Iris era capaz de viajar a la velocidad del viento ¡podía atravesar todas las regiones del mundo en un abrir y cerrar de ojos! Siempre estaba en contacto con Hera, y, como podéis intuir, era también la responsable de que podamos ver el arco iris.

El arco iris se origina cuando los rayos del sol atraviesan pequeñas gotas de agua contenidas en la atmósfera.

Los griegos que habitaban en las costas veían mejor el arco iris en la distancia entre las nubes y el mar: por eso creían que la diosa reponía las nubes de lluvia con agua del mar. El arco de Iris fue la señal de los dioses que ella misma llevó a los humanos para sellar un pacto: la tormenta había acabado.

Los rayos del sol son de color blanco, que es la suma de todos los colores. El color, en física, se puede medir: se le llama «longitud de onda» o «frecuencia».

Cuando la luz blanca atraviesa la gota de agua, cada color que la forma se separa de los demás, y sale en una dirección diferente. Este fenómeno se llama «refracción», y se debe a que la luz viaja a velocidades diferentes en el aire y en el agua.

A veces puede verse un segundo arco, porque parte del rayo de sol se refleja dentro de la gota antes de salir. Este segundo arco tiene los colores ordenados al revés que el primero. ¡Como si se miraran al espejo!

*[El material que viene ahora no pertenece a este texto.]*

(* ===== verification/SafeFailures.v ===== *)
(** * [internal/store/safe_failures.go]: the durable-failure sanitizer

    Failures from outside the trust boundary are stored only as a fixed category
    message, or as a bounded HTTP status for webhooks. *)

From Stdlib Require Import ZArith Lia Ascii String.
From stdpp Require Import base gmap strings list.
From S2P Require Import Prelude GoStrings.

Module SafeFailures.
Import GoStr.
#[local] Open Scope string_scope.

Definition maxDurableFailureMessageBytes : Z := 128.

Inductive durableFailureOperation :=
| durableFailureExternalRequest
| durableFailureResourceCleanup
| durableFailureAnnotationMirror
| durableFailureWebhook.

Inductive durableFailureCategory :=
| durableFailureGeneric
| durableFailureInterrupted
| durableFailureAuthorization
| durableFailureLimit
| durableFailureValidation
| durableFailureDependency.

#[export] Instance operation_eq_dec : EqDecision durableFailureOperation.
Proof. solve_decision. Defined.

Definition durableFailureCategoryMessage (operation : durableFailureOperation)
    (category : durableFailureCategory) : string :=
  match operation with
  | durableFailureExternalRequest =>
      match category with
      | durableFailureInterrupted => "external request was interrupted"
      | durableFailureAuthorization => "external provider authentication failed"
      | durableFailureLimit => "external request exceeded a configured limit"
      | durableFailureValidation => "external request validation failed"
      | durableFailureDependency => "external provider request failed"
      | _ => "external request failed"
      end
  | durableFailureResourceCleanup =>
      match category with
      | durableFailureInterrupted => "resource cleanup was interrupted"
      | durableFailureAuthorization => "resource cleanup authorization failed"
      | durableFailureLimit => "resource cleanup was rate limited"
      | durableFailureValidation => "resource cleanup request was rejected"
      | durableFailureDependency => "resource cleanup dependency failed"
      | _ => "resource cleanup failed"
      end
  | durableFailureAnnotationMirror =>
      match category with
      | durableFailureInterrupted => "annotation mirror delivery was interrupted"
      | durableFailureAuthorization => "annotation mirror authorization failed"
      | durableFailureLimit => "annotation mirror delivery was rate limited"
      | durableFailureValidation => "annotation mirror payload was rejected"
      | _ => "annotation mirror delivery failed"
      end
  | durableFailureWebhook =>
      match category with
      | durableFailureInterrupted => "webhook request timed out"
      | durableFailureAuthorization => "webhook request authorization failed"
      | durableFailureLimit => "webhook request was rate limited"
      | durableFailureValidation => "webhook request was rejected"
      | _ => "webhook request failed"
      end
  end.

Definition boundedHTTPStatus (message : string) : option Z :=
  match Fields message with
  | [word; code] =>
      if negb (bool_decide (word = "status")) || negb (len code =? 3)%Z then None else
      match Atoi code with
      | Some status => if (status <? 100)%Z || (599 <? status)%Z then None else Some status
      | None => None
      end
  | _ => None
  end.

(** The first case whose words occur in the message. *)
Definition mentions (normalized : string) (words : list string) : bool := existsb (Contains normalized) words.

Definition failure_category (normalized : string) : durableFailureCategory :=
  if mentions normalized ["context canceled"; "deadline exceeded"; "timed out"; "timeout"; "worker shutting down"]
  then durableFailureInterrupted
  else if mentions normalized ["unauthorized"; "forbidden"; "authentication"; "credential"; "permission denied"]
  then durableFailureAuthorization
  else if mentions normalized ["quota"; "rate limit"; "resource exhausted"; "too large"; "maximum"; "configured limit"]
  then durableFailureLimit
  else if mentions normalized ["invalid"; "malformed"; "unsupported"; "validation"; "rejected"]
  then durableFailureValidation
  else if mentions normalized ["provider"; "upstream"; "http"; "network"; "connection"; "unavailable"; "dial"]
  then durableFailureDependency
  else durableFailureGeneric.

Definition safeDurableFailureMessage (operation : durableFailureOperation) (message : string) : string :=
  let normalized := ToLower (TrimSpace message) in
  let sanitized :=
    let result := durableFailureCategoryMessage operation (failure_category normalized) in
    if (len result >? maxDurableFailureMessageBytes)%Z
    then durableFailureCategoryMessage operation durableFailureGeneric else result in
  if bool_decide (operation = durableFailureWebhook) then
    match boundedHTTPStatus normalized with
    | Some status => "status " ++ itoa status
    | None => sanitized
    end
  else sanitized.

Definition safeExternalRequestErrorMessage (message : string) : string :=
  safeDurableFailureMessage durableFailureExternalRequest message.

(** ** The messages are closed *)

Definition categories : list durableFailureCategory :=
  [durableFailureGeneric; durableFailureInterrupted; durableFailureAuthorization; durableFailureLimit;
   durableFailureValidation; durableFailureDependency].
Definition category_messages (operation : durableFailureOperation) : list string :=
  durableFailureCategoryMessage operation <$> categories.

Lemma category_known c : c ∈ categories.
Proof. destruct c; unfold categories; set_solver. Qed.

Lemma boundedHTTPStatus_range m s : boundedHTTPStatus m = Some s -> (100 <= s <= 599)%Z.
Proof.
  unfold boundedHTTPStatus. destruct (Fields m) as [|w [|c [|]]]; try done.
  destruct (_ || _); [done|]. destruct (Atoi c) as [v|]; [|done]. destruct (_ || _) eqn:E; [done|].
  intros [= <-]. split_bools. lia.
Qed.

Lemma sanitized_message operation normalized :
  (if (len (durableFailureCategoryMessage operation (failure_category normalized)) >? maxDurableFailureMessageBytes)%Z
   then durableFailureCategoryMessage operation durableFailureGeneric
   else durableFailureCategoryMessage operation (failure_category normalized)) ∈ category_messages operation.
Proof. destruct (_ >? _)%Z; apply list_elem_of_fmap; eexists; (split; [done|apply category_known]). Qed.

(** What the sanitizer stores is a fixed category of its operation, or for a
    webhook a status code of three digits between 100 and 599, whatever the input
    was; no byte of the message reaches the database. *)
Theorem durable_failure_is_a_category operation message :
  let stored := safeDurableFailureMessage operation message in
  (stored ∈ category_messages operation) \/
  (operation = durableFailureWebhook /\ exists status, (100 <= status <= 599)%Z /\ stored = "status " ++ itoa status).
Proof.
  cbv zeta. unfold safeDurableFailureMessage. cbv zeta.
  destruct (decide (operation = durableFailureWebhook)) as [-> |Hne].
  - rewrite bool_decide_eq_true_2 by done.
    destruct (boundedHTTPStatus _) as [s|] eqn:E; [|left; apply sanitized_message].
    right. split; [done|]. exists s. split; [by eapply boundedHTTPStatus_range|done].
  - rewrite bool_decide_eq_false_2 by done. left. apply sanitized_message.
Qed.

End SafeFailures.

En otros idiomas, el arco iris recibe nombres diferentes. Por ejemplo, en catalán se llama «arc de Sant Martí»: el santo se enfrentó al mismísimo demonio para ver quién construía el arco más espectacular. ¿Adivináis quién ganó? En otras lenguas y culturas el arco iris recibe otros nombres: el collar de Ishtar para los antiguos babilónicos, el puente de Bifröst de los vikingos, el ostadar vasco (el cuerno de Ortzi, dios del trueno), el «arco da vella» (arco de la vieja) en gallego… los antiguos explicaban la naturaleza contándose historias de santos y dioses. Hoy, usamos la ciencia para entender lo que vemos a nuestro alrededor. ¿No es interesante?